(* ===== verification/NodeFacts.v ===== *)
(** * Theorems about slotted nodes, for both layouts

    [NodeFormat E] is the interface between the slotted page and a layout: how
    an entry of type [E] is stored.  [node_rep] relates a page to its entries
    (in slot order) and its high fence; the lemmas show that the heap and slot
    operations implement the list operations on them.  The leaf and the
    intermediate layout are the two instances. *)

From S2P Require Import Prelude Bytes Shared Memory SlottedPage SplitFacts.

Lemma DB7_MAX_ROW_SIZE_eq : DB7_MAX_ROW_SIZE = 819.
Proof. done. Qed.

Class NodeFormat (E : Type) := {
  nf_hdr : Z;
  nf_al : Z;
  nf_log : Z;
  nf_len_at : mem → Z → Z;
  nf_read : mem → Z → E;
  nf_blob : E → list Z;
  nf_key : E → Key;
  nf_ok : E → Prop;
  nf_al_pow : nf_al = 2 ^ nf_log;
  nf_log_range : 0 ≤ nf_log < 16;
  nf_hdr_pos : 0 < nf_hdr;
  nf_page_al : DB7_PAGE_SIZE mod nf_al = 0;
  nf_length e : Z.of_nat (length (nf_blob e)) = nf_hdr + key_len (nf_key e);
  nf_read_blob m off e : nf_ok e → has_region m off (nf_blob e) →
    nf_len_at m off = key_len (nf_key e) ∧ nf_read m off = e
}.

(** ** Lower bounds *)

(** The number of leading elements that satisfy [P]. *)
Fixpoint lower_bound {A} (P : A → bool) (l : list A) : nat :=
  match l with
  | [] => 0
  | x :: l => if P x then S (lower_bound P l) else 0
  end.

Lemma lower_bound_le {A} (P : A → bool) l : (lower_bound P l ≤ length l)%nat.
Proof. induction l as [|x l IH]; cbn; [lia|]. destruct (P x); lia. Qed.

(** [P] is downward closed along [l]. *)
Definition downward {A} (P : A → bool) (l : list A) : Prop :=
  StronglySorted (λ x y, P y = true → P x = true) l.

(** When [P] is downward closed, [lower_bound] is where it flips. *)
Lemma lower_bound_spec {A} (P : A → bool) l (i : nat) x :
  downward P l → l !! i = Some x → P x = bool_decide (i < lower_bound P l)%nat.
Proof.
  intros Hs. revert i; induction Hs as [|y l Hs IH HF]; intros [|i] Hx; cbn in *; simplify_eq.
  - destruct (P x); [by rewrite bool_decide_true by lia|by rewrite bool_decide_false by lia].
  - destruct (P y) eqn:Ey.
    + rewrite (IH i) by done. apply bool_decide_ext. lia.
    + rewrite bool_decide_false by lia. rewrite Forall_lookup in HF. specialize (HF i x Hx).
      destruct (P x); [by discriminate HF|done].
Qed.

Lemma lower_bound_split {A} (P : A → bool) l :
  downward P l →
  Forall (λ x, P x = true) (take (lower_bound P l) l) ∧
  Forall (λ x, P x = false) (drop (lower_bound P l) l).
Proof.
  intros Hs. split; apply Forall_lookup; intros i x Hx.
  - apply lookup_take_Some in Hx as [Hx Hi]. by rewrite (lower_bound_spec _ _ _ _ Hs Hx), bool_decide_true.
  - rewrite lookup_drop in Hx. rewrite (lower_bound_spec _ _ _ _ Hs Hx). apply bool_decide_false. lia.
Qed.

(** The binary searches compute a lower bound. *)
Lemma search_lower_bound {A} (P : A → bool) (l : list A) go_right :
  downward P l → (∀ (i : nat) x, l !! i = Some x → go_right (Z.of_nat i) = Ret (P x)) →
  search_loop (search_fuel 0 (Z.of_nat (length l))) go_right 0 (Z.of_nat (length l)) =
  Ret (Z.of_nat (lower_bound P l)).
Proof.
  intros Hd Hgo. pose proof (lower_bound_le P l). apply search_loop_spec.
  - unfold search_fuel. lia.
  - lia.
  - intros mid Hmid. destruct (lookup_lt_is_Some_2 l (Z.to_nat mid) ltac:(lia)) as [x Hx].
    replace mid with (Z.of_nat (Z.to_nat mid)) by lia.
    rewrite (Hgo _ _ Hx), (lower_bound_spec _ _ _ _ Hd Hx). f_equal. apply bool_decide_ext. lia.
Qed.

(** Insertion at the lower bound keeps a list sorted. *)
Lemma sorted_insert {A} (R : A → A → Prop) (P : A → bool) x l :
  StronglySorted R l → downward P l →
  (∀ y, y ∈ l → P y = true → R y x) → (∀ y, y ∈ l → P y = false → R x y) →
  StronglySorted R (take (lower_bound P l) l ++ x :: drop (lower_bound P l) l).
Proof.
  intros Hs Hd H1 H2. destruct (lower_bound_split P l Hd) as [F1 F2].
  set (n := lower_bound P l) in *. rewrite <- (take_drop n l) in Hs.
  apply StronglySorted_app_elim in Hs as (Hs1 & Hs2 & H12).
  rewrite Forall_forall in F1. rewrite Forall_forall in F2. apply StronglySorted_app_intro; [done| |].
  - constructor; [done|]. apply Forall_forall. intros y Hy. apply H2; [by apply subseteq_drop in Hy|auto].
  - intros y z Hy [->|Hz]%elem_of_cons; [|by apply H12]. apply H1; [by apply subseteq_take in Hy|auto].
Qed.

Lemma insert_middle_perm {A} n (x : A) l : take n l ++ x :: drop n l ≡ₚ x :: l.
Proof. by rewrite <- Permutation_middle, take_drop. Qed.

Lemma fmap_take_drop_insert {A B} (g : A → B) n x l :
  g <$> (take n l ++ x :: drop n l) = take n (g <$> l) ++ g x :: drop n (g <$> l).
Proof. by rewrite fmap_app, fmap_cons, fmap_take, fmap_drop. Qed.

Lemma delete_fmap {A B} (g : A → B) (n : nat) (l : list A) : g <$> delete n l = delete n (g <$> l).
Proof. by rewrite !delete_take_drop, fmap_app, fmap_take, fmap_drop. Qed.

Lemma heap_ok_entry al valid m lo e es :
  heap_ok al valid m lo (e :: es) → entry_ok al valid m lo e ∧ heap_ok al valid m lo es.
Proof.
  intros [[H1 H2]%Forall_cons H3]. apply pairwise_cons in H3 as [_ H3]; [|apply _].
  split; [done|]. by split.
Qed.

Lemma heap_ok_perm al valid m lo es es' :
  es ≡ₚ es' → heap_ok al valid m lo es → heap_ok al valid m lo es'.
Proof.
  intros HP [H1 H2]. split; [by rewrite <- HP|by eapply pairwise_perm].
Qed.

Lemma heap_ok_sublist al valid m lo es k :
  heap_ok al valid m lo (es ++ k) → heap_ok al valid m lo es ∧ heap_ok al valid m lo k.
Proof.
  intros [[H1 H2]%Forall_app H3]. split; split; try done; intros i j a b Hij Ha Hb.
  - apply (H3 i j); [done|by rewrite lookup_app_l by eauto using lookup_lt_Some..].
  - apply (H3 (length es + i)%nat (length es + j)%nat);
      [lia|by rewrite lookup_app_r, Nat.add_comm, Nat.add_sub by lia..].
Qed.

(** ** Representation *)

Definition same_ids (p q : page) : Prop :=
  vh_pid (hdr p) = vh_pid (hdr q) ∧ vh_rlink (hdr p) = vh_rlink (hdr q) ∧
  vh_level (hdr p) = vh_level (hdr q) ∧ vh_max_val (hdr p) = vh_max_val (hdr q).

Section Node.
Context {E : Type} `{!NodeFormat E}.

Definition node_valid (blob : list Z) : Prop := ∃ e : E, blob = nf_blob e ∧ nf_ok e.
Definition node_entry (e : Z * E) : Z * list Z := (e.1, nf_blob e.2).
Definition node_heap := heap_ok nf_al node_valid.

(** The bytes an entry takes, padding included. *)
Definition entry_cost (e : E) : Z := padded nf_al (nf_hdr + key_len (nf_key e)).
Definition entries_cost (l : list E) : Z := zsum (entry_cost <$> l).

(** Slots and heap hold [es] and the fence [f], whatever count and fence the
    header shows: the state of a page under construction. *)
Record node_layout (p : page) (es : list (Z * E)) (f : option (Z * E)) : Prop := {
  nl_slots : has_slots p (es.*1);
  nl_room : header_size_ + 2 * Z.of_nat (length es) ≤ vh_heap_offset (hdr p) ≤ DB7_PAGE_SIZE;
  nl_al : vh_heap_offset (hdr p) mod nf_al = 0;
  nl_heap : node_heap (body p) (vh_heap_offset (hdr p)) (node_entry <$> (option_list f ++ es));
  nl_ok : Forall nf_ok ((option_list f ++ es).*2)
}.

(** Page [p] holds the entries [es] in slot order and the high fence [f]. *)
Record node_rep (p : page) (es : list (Z * E)) (f : option (Z * E)) : Prop := {
  nr_layout : node_layout p es f;
  nr_count : vh_count (hdr p) = Z.of_nat (length es);
  nr_max : vh_max_val (hdr p) = from_option fst UNDEFINED_OFFSET f
}.

(** The abstract content: the entries and the fence, without their offsets. *)
Definition node_abs (p : page) (l : list E) (fk : option E) : Prop :=
  ∃ es f, node_rep p es f ∧ es.*2 = l ∧ snd <$> f = fk.

(** The free bytes between the slot array and the heap. *)
Definition free_bytes (p : page) : Z :=
  vh_heap_offset (hdr p) - header_size_ - 2 * vh_count (hdr p).

(** The heap holds the entries and nothing else. *)
Definition fence_cost (fk : option E) : Z := from_option entry_cost 0 fk.
Definition tight (p : page) (l : list E) (fk : option E) : Prop :=
  vh_heap_offset (hdr p) = DB7_PAGE_SIZE - entries_cost l - fence_cost fk.

Definition fits (e : E) (p : page) : Prop := 2 + entry_cost e ≤ free_bytes p.

#[export] Instance fits_dec e p : Decision (fits e p).
Proof. unfold fits. apply _. Defined.

Lemma nf_al_pos : 0 < nf_al.
Proof. rewrite nf_al_pow. pose proof nf_log_range. apply Z.pow_pos_nonneg; lia. Qed.

Lemma entry_cost_bounds e :
  nf_hdr + key_len (nf_key e) ≤ entry_cost e ∧ entry_cost e < nf_hdr + key_len (nf_key e) + nf_al.
Proof.
  pose proof nf_hdr_pos. assert (0 ≤ key_len (nf_key e)) by (unfold key_len; lia).
  pose proof (padded_bounds nf_al nf_log nf_al_pow nf_log_range (nf_hdr + key_len (nf_key e))).
  unfold entry_cost. lia.
Qed.

Lemma entry_cost_pos e : 0 < entry_cost e.
Proof.
  pose proof (entry_cost_bounds e). pose proof nf_hdr_pos. unfold key_len in *. lia.
Qed.

Lemma entry_cost_mod e : entry_cost e mod nf_al = 0.
Proof. apply padded_mod. Qed.

Lemma entries_cost_cons e l : entries_cost (e :: l) = entry_cost e + entries_cost l.
Proof. done. Qed.

Lemma entries_cost_app l k : entries_cost (l ++ k) = entries_cost l + entries_cost k.
Proof. unfold entries_cost. by rewrite fmap_app, zsum_app. Qed.

Lemma entries_cost_nonneg l : 0 ≤ entries_cost l.
Proof.
  apply zsum_nonneg, Forall_fmap, Forall_forall. intros e _. cbn. pose proof (entry_cost_pos e). lia.
Qed.

Lemma entries_cost_mod l : entries_cost l mod nf_al = 0.
Proof.
  pose proof nf_al_pos. induction l as [|e l IH].
  - apply Z.mod_0_l. lia.
  - rewrite entries_cost_cons, Zplus_mod, IH, entry_cost_mod. apply Z.mod_0_l. lia.
Qed.

Lemma node_valid_len m off blob :
  node_valid blob → has_region m off blob →
  nf_hdr + nf_len_at m off = Z.of_nat (length blob) ∧ 0 ≤ nf_len_at m off.
Proof.
  intros (e & -> & He) Hr. destruct (nf_read_blob m off e He Hr) as [-> _].
  rewrite nf_length. unfold key_len. lia.
Qed.

Lemma node_offsets es : (node_entry <$> es).*1 = es.*1.
Proof. rewrite <- list_fmap_compose. by apply list_fmap_ext. Qed.

Lemma node_blobs es : (node_entry <$> es).*2 = nf_blob <$> es.*2.
Proof. by rewrite <- !list_fmap_compose. Qed.

Lemma node_heap_cost es : heap_cost nf_al (node_entry <$> es) = entries_cost (es.*2).
Proof.
  unfold heap_cost, entries_cost. rewrite <- !list_fmap_compose. f_equal.
  apply list_fmap_ext. intros i e _. unfold compose, node_entry, entry_cost. cbn [fst snd].
  by rewrite nf_length.
Qed.

Lemma node_layout_ext p q es f :
  body p = body q → vh_heap_offset (hdr p) = vh_heap_offset (hdr q) →
  node_layout p es f → node_layout q es f.
Proof.
  intros Hb Hh [H1 H2 H3 H4 H5]. unfold has_slots in *. rewrite Hb in H1, H4.
  rewrite Hh in H2, H3, H4. by split.
Qed.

= DIRECTIONS =
Could you restate word for word the lines above, from the one that contains "an entry of" through the one that contains "From S2P Require", and no others?

= RESULT FOR THIS TASK =
    an entry of type [E] is stored.  [node_rep] relates a page to its entries
    (in slot order) and its high fence; the lemmas show that the heap and slot
    operations implement the list operations on them.  The leaf and the
    intermediate layout are the two instances. *)

From S2P Require Import Prelude Bytes Shared Memory SlottedPage SplitFacts.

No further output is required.